Across socioeconomic factors, increased rates of accruals were linked to higher household income and lower rates of poverty and unemployment. For example, compared to areas within the highest quintile of accruals, those within the lowest quintile exhibited more than twice the poverty rate and over a 50% higher unemployment rate (Figure 3). Areas with high accrual rates also demonstrated higher education levels, with nearly all individuals in the highest quintile having an above-high school education. In contrast, only 56% within the lowest quintile and 46% in areas with no accruals achieved the same education level.Top of Form

Figure 3.

A graph of different colored squares Boxplot of Socioeconomic Factors Across Quintiles of Clinical Trial Accruals and No-Accrual Areas

Boxplot of Socioeconomic Factors Across Quintiles of Clinical Trial Accruals and No-Accrual Areas

Healthcare Equity Factors

Higher accruals were associated with better health insurance coverage, more cancer screenings, and closer drive time to enrollment facilities.

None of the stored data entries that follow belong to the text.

(* ===== verification/PosixMq.v ===== *)
(** * POSIX message queues: src/posix/mq.c

    The functions over mq_open, mq_send and so on, the class [PosixMqOS]; a call
    returns its result with the value of [errno] after it. A queue handle is its
    descriptor. The attributes handed to mq_open are [None] when the source
    leaves them uninitialised. *)

From S2P Require Import Prelude Osal Timer PosixTimer BinarySemaphore.

(** ** include/libosal/mq.h *)

Definition OSAL_MQ_ATTR__OFLAG__RDONLY : Z := 0x00000001.
Definition OSAL_MQ_ATTR__OFLAG__WRONLY : Z := 0x00000002.
Definition OSAL_MQ_ATTR__OFLAG__RDWR : Z := 0x00000004.
Definition OSAL_MQ_ATTR__OFLAG__CREAT : Z := 0x00000008.
Definition OSAL_MQ_ATTR__OFLAG__CLOEXEC : Z := 0x00000010.
Definition OSAL_MQ_ATTR__OFLAG__EXCL : Z := 0x00000020.

Record osal_mq_attr : Type := mk_mq_attr {
  oflags : Z;
  mode : Z;
  max_messages : Z;
  max_message_size : Z;
}.

(** <fcntl.h> on Linux. *)
Definition O_RDONLY : Z := 0.
Definition O_WRONLY : Z := 1.
Definition O_RDWR : Z := 2.
Definition O_CREAT : Z := 0x40.
Definition O_EXCL : Z := 0x80.

(** A received message is its bytes with its priority. *)
Class PosixMqOS (W : Type) := {
  mq_open : list Z → Z → Z → option (Z * Z) → C W (Z * Z);
  mq_send : Z → list Z → Z → Z → C W (Z * Z);
  mq_timedsend : Z → list Z → Z → Z → timespec → C W (Z * Z);
  mq_receive : Z → Z → C W (Z * Z * (list Z * Z));
  mq_timedreceive : Z → Z → timespec → C W (Z * Z * (list Z * Z));
  mq_close : Z → C W (Z * Z);
}.

Section mq.
Context {W : Type} `{!PosixMqOS W}.

Definition mq_oflags (fl : Z) : Z :=
  or_if (has fl OSAL_MQ_ATTR__OFLAG__EXCL) O_EXCL
  (or_if (has fl OSAL_MQ_ATTR__OFLAG__CREAT) O_CREAT
  (or_if (has fl OSAL_MQ_ATTR__OFLAG__RDWR) O_RDWR
  (or_if (has fl OSAL_MQ_ATTR__OFLAG__WRONLY) O_WRONLY
  (or_if (has fl OSAL_MQ_ATTR__OFLAG__RDONLY) O_RDONLY 0)))).

Definition osal_mq_open (mq : option Z) (name : option (list Z)) (attr : option osal_mq_attr) :
    C W (Z * Z) :=
  _ ← assert_ptr mq;
  name ← assert_ptr name;
  let fl := match attr with Some a => mq_oflags (oflags a) | None => 0 end in
  let md := match attr with Some a => s32 (mode a) | None => 0 end in
  let local_attr := (λ a, (s64 (max_messages a), s64 (max_message_size a))) <$> attr in
  '(mq_desc, errno) ← mq_open name fl md local_attr;
  mret (if mq_desc =? -1 then
          switch errno
            [(EACCES, OSAL_ERR_PERMISSION_DENIED); (EEXIST, OSAL_ERR_PERMISSION_DENIED);
             (EINVAL, OSAL_ERR_INVALID_PARAM); (EMFILE, OSAL_ERR_SYSTEM_LIMIT_REACHED);
             (ENAMETOOLONG, OSAL_ERR_INVALID_PARAM); (ENFILE, OSAL_ERR_SYSTEM_LIMIT_REACHED);
             (ENOENT, OSAL_ERR_NOT_FOUND); (ENOMEM, OSAL_ERR_OUT_OF_MEMORY);
             (ENOSPC, OSAL_ERR_OUT_OF_MEMORY)]
            OSAL_ERR_OPERATION_FAILED
        else OSAL_OK, mq_desc).

(** The [switch] on [errno] of sending and receiving, and of their timed
    variants, which list one number more. *)
Definition mq_errno (timed : bool) (errno : Z) : Z :=
  switch errno
    ([(EAGAIN, OSAL_ERR_BUSY); (EBADF, OSAL_ERR_INVALID_PARAM); (EINTR, OSAL_ERR_INTERRUPTED);
      (EINVAL, OSAL_ERR_INVALID_PARAM); (EMSGSIZE, OSAL_ERR_INVALID_PARAM)] ++
     (if timed then [(ETIMEDOUT, OSAL_ERR_TIMEOUT)] else []))
    OSAL_ERR_OPERATION_FAILED.

Definition osal_mq_send (mq : option Z) (msg : option (list Z)) (msg_len prio : Z) : C W Z :=
  d ← assert_ptr mq;
  msg ← assert_ptr msg;
  '(local_ret, errno) ← mq_send d msg msg_len prio;
  mret (if local_ret =? -1 then mq_errno false errno else OSAL_OK).

(** One round of the [while (ret == OSAL_ERR_INTERRUPTED)]. *)
Definition timedsend_round (d : Z) (msg : list Z) (msg_len prio : Z) (ts : timespec) (_ : unit) :
    C W (unit + Z) :=
  '(local_ret, errno) ← mq_timedsend d msg msg_len prio ts;
  mret (if local_ret =? -1 then
          let ret := mq_errno true errno in
          if ret =? OSAL_ERR_INTERRUPTED then inl tt else inr ret
        else inr OSAL_OK).

Definition osal_mq_timedsend (fuel : nat) (mq : option Z) (msg : option (list Z)) (msg_len prio : Z)
    (to : option osal_timer) : C W Z :=
  d ← assert_ptr mq;
  msg ← assert_ptr msg;
  to ← assert_ptr to;
  let ts := mk_timespec (s64 (sec to)) (s64 (nsec to)) in
  cloop fuel (timedsend_round d msg msg_len prio ts) tt.

(** What is received comes with the result; [msg] and [prio] point to where it
    is stored, and [prio] may be NULL. *)
Definition osal_mq_receive (mq : option Z) (msg : option unit) (msg_len : Z) : C W (Z * (list Z * Z)) :=
  d ← assert_ptr mq;
  _ ← assert_ptr msg;
  '(local_ret, errno, got) ← mq_receive d msg_len;
  mret (if local_ret =? -1 then mq_errno false errno else OSAL_OK, got).

Definition timedreceive_round (d msg_len : Z) (ts : timespec) (_ : unit) :
    C W (unit + Z * (list Z * Z)) :=
  '(local_ret, errno, got) ← mq_timedreceive d msg_len ts;
  mret (if local_ret =? -1 then
          let ret := mq_errno true errno in
          if ret =? OSAL_ERR_INTERRUPTED then inl tt else inr (ret, got)
        else inr (OSAL_OK, got)).

Definition osal_mq_timedreceive (fuel : nat) (mq : option Z) (msg : option unit) (msg_len : Z)
    (to : option osal_timer) : C W (Z * (list Z * Z)) :=
  d ← assert_ptr mq;
  _ ← assert_ptr msg;
  to ← assert_ptr to;
  let ts := mk_timespec (s64 (sec to)) (s64 (nsec to)) in
  cloop fuel (timedreceive_round d msg_len ts) tt.

Definition osal_mq_close (mq : option Z) : C W Z :=
  d ← assert_ptr mq;
  '(local_ret, _) ← mq_close d;
  mret (if local_ret =? -1 then OSAL_ERR_INVALID_PARAM else OSAL_OK).
End mq.

(** ** What POSIX promises

    [sent d w] and [received d w] are the messages the calling thread has put
    into, and taken out of, the queue so far; a call adds one exactly when it
    does not return -1. A timed call ends, or is interrupted by one of the
    signals still to come. *)
Class PosixMqLaws (W : Type) `{!PosixMqOS W} := {
  sent : Z → W → list (list Z * Z);
  received : Z → W → list (list Z * Z);
  mq_signals : W → nat;
  timedsend_law d m n p ts w :
    wp (mq_timedsend d m n p ts) (λ r w',
      sent d w' = (if r.1 =? -1 then sent d w else sent d w ++ [(take (Z.to_nat n) m, p)]) ∧
      (r.1 = -1 → r.2 = EINTR → (mq_signals w' < mq_signals w)%nat)) w;
  timedreceive_law d n ts w :
    wp (mq_timedreceive d n ts) (λ r w',
      received d w' = (if r.1.1 =? -1 then received d w else received d w ++ [r.2]) ∧
      (r.1.1 = -1 → r.1.2 = EINTR → (mq_signals w' < mq_signals w)%nat)) w;
}.

(** ** A concrete queue, in order of arrival, with signals to come *)
Module Sim.
Record world : Type := mk_world { queue : list (list Z * Z); out : list (list Z * Z); into : list (list Z * Z); sigs : nat }.

Definition interrupted {A} (a : A) (m : C world (Z * Z * A)) : C world (Z * Z * A) := λ w,
  match sigs w with
  | S k => Ret (-1, EINTR, a) (mk_world (queue w) (out w) (into w) k)
  | O => m w
  end.

Definition put (m : list Z) (p : Z) : C world (Z * Z * unit) := λ w,
  Ret (0, 0, tt) (mk_world (queue w ++ [(m, p)]) (out w) (into w ++ [(m, p)]) (sigs w)).

Definition get : C world (Z * Z * (list Z * Z)) := λ w,
  match queue w with
  | [] => Ret (-1, ETIMEDOUT, ([], 0)) w
  | m :: q => Ret (Z.of_nat (length m.1), 0, m) (mk_world q (out w ++ [m]) (into w) (sigs w))
  end.

#[global] Instance os : PosixMqOS world := {|
  mq_open _ _ _ _ := mret (3, 0);
  mq_send _ m n p := r ← interrupted tt (put (take (Z.to_nat n) m) p); mret r.1;
  mq_timedsend _ m n p _ := r ← interrupted tt (put (take (Z.to_nat n) m) p); mret r.1;
  mq_receive _ _ := interrupted ([], 0) get;
  mq_timedreceive _ _ _ := interrupted ([], 0) get;
  mq_close _ := mret (0, 0);
|}.

#[global] Instance laws : PosixMqLaws world.
Proof.
  refine {| sent := λ _, into; received := λ _, out; mq_signals := sigs |}.
  - intros d m n p ts w. unfold wp. simpl. unfold interrupted, put. c_unfold.
    destruct (sigs w) eqn:H; simpl; (split; [done|]); (done || lia).
  - intros d n ts w. unfold wp. simpl. unfold interrupted, get.
    destruct (sigs w) eqn:H; [destruct (queue w) as [|m q]|]; simpl; try (split; [done|]; done || lia).
    destruct (Z.eqb_spec (Z.of_nat (length m.1)) (-1)); [lia|]. split; [done|lia].
Defined.
End Sim.

(** ** Properties *)

(** (C23) A timed send returns, given more rounds than there are signals to
    interrupt it, never with [OSAL_ERR_INTERRUPTED], and has put the message
    into the queue exactly once if it returns [OSAL_OK] and not at all
    otherwise, however often it was interrupted. *)
Theorem osal_mq_timedsend_once {W} `{!PosixMqOS W, !PosixMqLaws W} d msg prio to fuel (w : W) :
  (mq_signals w < fuel)%nat →
  wp (osal_mq_timedsend fuel (Some d) (Some msg) (Z.of_nat (length msg)) prio (Some to)) (λ r w',
    r ≠ OSAL_ERR_INTERRUPTED ∧
    sent d w' = (if r =? OSAL_OK then sent d w ++ [(msg, prio)] else sent d w)) w.
Proof.
  intros Hf. unfold osal_mq_timedsend. apply wp_bind, wp_ret, wp_bind, wp_ret, wp_bind, wp_ret.
  eapply wp_cloop with (m := λ _ w', mq_signals w') (I := λ _ w', sent d w' = sent d w); [|done|exact Hf].
  intros [] w1 H1. unfold timedsend_round. apply wp_bind. eapply wp_mono; [apply timedsend_law|].
  intros [r e] w2 [Hs Hi]. simpl in Hs, Hi. apply wp_ret. rewrite Nat2Z.id, firstn_all in Hs.
  destruct (Z.eqb_spec r (-1)) as [->|Hr]; [|split; [discriminate|]; simpl; by rewrite Hs, H1].
  rewrite H1 in Hs. revert Hi. unfold mq_errno. switch_cases; intros Hi; try (split; [congruence|by apply Hi]);
    (split; [discriminate|exact Hs]).
Qed.

Lemma osal_mq_timedsend_once_witness :
  wp (osal_mq_timedsend 4 (Some 3) (Some [1; 2]) 2 7 (Some (mk_timer 1 0))) (λ r w',
    r ≠ OSAL_ERR_INTERRUPTED ∧ Sim.into w' = (if r =? OSAL_OK then [] ++ [([1; 2], 7)] else []))
    (Sim.mk_world [] [] [] 3).
Proof. refine (osal_mq_timedsend_once 3 [1; 2] 7 (mk_timer 1 0) 4 (Sim.mk_world [] [] [] 3) _). simpl. lia. Defined.

(** A timed receive likewise returns, never with [OSAL_ERR_INTERRUPTED], and
    has taken one message, the one it hands over, exactly if it returns
    [OSAL_OK]. *)
Theorem osal_mq_timedreceive_once {W} `{!PosixMqOS W, !PosixMqLaws W} d n to fuel (w : W) :
  (mq_signals w < fuel)%nat →
  wp (osal_mq_timedreceive fuel (Some d) (Some tt) n (Some to)) (λ '(r, got) w',
    r ≠ OSAL_ERR_INTERRUPTED ∧
    received d w' = (if r =? OSAL_OK then received d w ++ [got] else received d w)) w.
Proof.
  intros Hf. unfold osal_mq_timedreceive. apply wp_bind, wp_ret, wp_bind, wp_ret, wp_bind, wp_ret.
  eapply wp_cloop with (m := λ _ w', mq_signals w') (I := λ _ w', received d w' = received d w); [|done|exact Hf].
  intros [] w1 H1. unfold timedreceive_round. apply wp_bind. eapply wp_mono; [apply timedreceive_law|].
  intros [[r e] got] w2 [Hs Hi]. simpl in Hs, Hi. apply wp_ret.
  destruct (Z.eqb_spec r (-1)) as [->|Hr]; [|split; [discriminate|]; simpl; by rewrite Hs, H1].
  rewrite H1 in Hs. revert Hi. unfold mq_errno. switch_cases; intros Hi; try (split; [congruence|by apply Hi]);
    (split; [discriminate|exact Hs]).
Qed.

Lemma osal_mq_timedreceive_once_witness :
  wp (osal_mq_timedreceive 2 (Some 3) (Some tt) 100 (Some (mk_timer 1 0))) (λ '(r, got) w',
    r ≠ OSAL_ERR_INTERRUPTED ∧ Sim.out w' = (if r =? OSAL_OK then [] ++ [got] else []))
    (Sim.mk_world [([5], 1)] [] [] 1).
Proof. refine (osal_mq_timedreceive_once 3 100 (mk_timer 1 0) 2 (Sim.mk_world [([5], 1)] [] [] 1) _). simpl. lia. Defined.
Definition TAILQ_EMPTY (head : loc) : C mem bool :=
  p ← load_ptr (tqh_first head); mret (ptr_eq p None).
Definition TAILQ_FIRST (head : loc) : C mem (option loc) := load_ptr (tqh_first head).
Definition TAILQ_NEXT (elm : loc) : C mem (option loc) := load_ptr (tqe_next elm).

Definition TAILQ_CONCAT (head1 head2 : loc) : C mem unit :=
  empty ← TAILQ_EMPTY head2;
  if negb empty then
    c ← load_cell (tqh_last head1);
    p ← load_ptr (tqh_first head2);
    store c (VPtr p);;
    p ← load_ptr (tqh_first head2);
    f ← deref p;
    c ← load_cell (tqh_last head1);
    store (tqe_prev f) (VCell c);;
    d ← load_cell (tqh_last head2);
    store (tqh_last head1) (VCell d);;
    TAILQ_INIT head2
  else mret tt.

Definition tlq (h : loc) (xs : list loc) : hpropI :=
  ∃ d, tseg (tqh_first h) xs d ∗ d ↦ VPtr None ∗ tqh_last h ↦ VCell d.
#[local] Typeclasses Opaque tlq.

(** The list around one of its elements. *)
Lemma tlq_split h xs x ys :
  tlq h (xs ++ x :: ys) ⊣⊢ ∃ b d, tseg (tqh_first h) xs b ∗ b ↦ VPtr (Some x) ∗
    tqe_prev x ↦ VCell b ∗ tseg (tqe_next x) ys d ∗ d ↦ VPtr None ∗ tqh_last h ↦ VCell d.
Proof.
  rewrite /tlq. setoid_rewrite tseg_app. iSplit.
  - iIntros "(%d & (%b & H1 & H2 & H3 & H4) & Hd)". iExists b, d. iFrame.
  - iIntros "(%b & %d & H1 & H2 & H3 & H4 & Hd)". iExists d. iFrame.
Qed.

Lemma tailq_init_spec h : entry2 h ⊢ hwp (TAILQ_INIT h) (λ _, tlq h []).
Proof. iIntros "[[%v H] [%w Hl]]". unfold TAILQ_INIT. hsteps. iExists (tqh_first h). by iFrame. Qed.

Lemma tailq_insert_head_spec h xs e :
  tlq h xs ∗ entry2 e ⊢ hwp (TAILQ_INSERT_HEAD h e) (λ _, tlq h (e :: xs)).
Proof.
  rewrite {1}/tlq. iIntros "[(%d & Hs & Hd & Hl) [[%v Hn] [%w Hp]]]". unfold TAILQ_INSERT_HEAD.
  destruct xs as [|x xs]; simpl.
  - iDestruct "Hs" as %<-. hsteps. iExists (tqe_next e). by iFrame.
  - iDestruct "Hs" as "(Hx & Hxp & Hs)". hsteps. iExists d. iFrame.
Qed.

Lemma tailq_insert_tail_spec h xs e :
  tlq h xs ∗ entry2 e ⊢ hwp (TAILQ_INSERT_TAIL h e) (λ _, tlq h (xs ++ [e])).
Proof.
  rewrite {1}/tlq. iIntros "[(%d & Hs & Hd & Hl) [[%v Hn] [%w Hp]]]". unfold TAILQ_INSERT_TAIL. hsteps.
  rewrite tlq_split. iExists d, (tqe_next e). by iFrame.
Qed.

In areas with zero accruals, the uninsured rate was four times greater, and the Medicaid rate was almost seven times greater than in areas within the highest quintile of accruals. Areas with the highest accrual rates were an average of 9 minutes away by car from the nearest NM facility, compared to 23 and 20 minutes in areas with the lowest accruals and those with none, respectively. Among cancer screenings, the largest difference was observed in colorectal cancer between regions with zero accruals and those in the top quintile (62% vs. 72%, respectively).

DISCUSSION

This study successfully implemented a geographic aggregation method to de-identify clinical trial accrual data, facilitating visualization of rates across the catchment area and revealing significant disparities in clinical trial enrollment and social determinants of health. Before aggregating census tracts, 85% of the data used for the visualization would have been suppressed, severely limiting the ability to identify sub-county geographies with low accrual rates. The conservative risk assessment demonstrates that the risk of re-identification would be at most 5 percent. These findings indicate that this method not only maintains patient confidentiality but also provides a more nuanced understanding of clinical trial accrual rates across the catchment area.

Our analysis of social determinants of health revealed that clinical trial enrollment predominantly occurred in regions characterized by higher socioeconomic status, greater insurance coverage, increased cancer screenings, proximity to facilities, and less diverse populations. Interestingly, the history of cancer diagnosis did not vary as extensively as other factors across accrual rates or in geographies with no clinical trial accruals. This could indicate that the differences in accrual rates are more influenced by disparities in social determinants of health rather than differences in inherent cancer burden.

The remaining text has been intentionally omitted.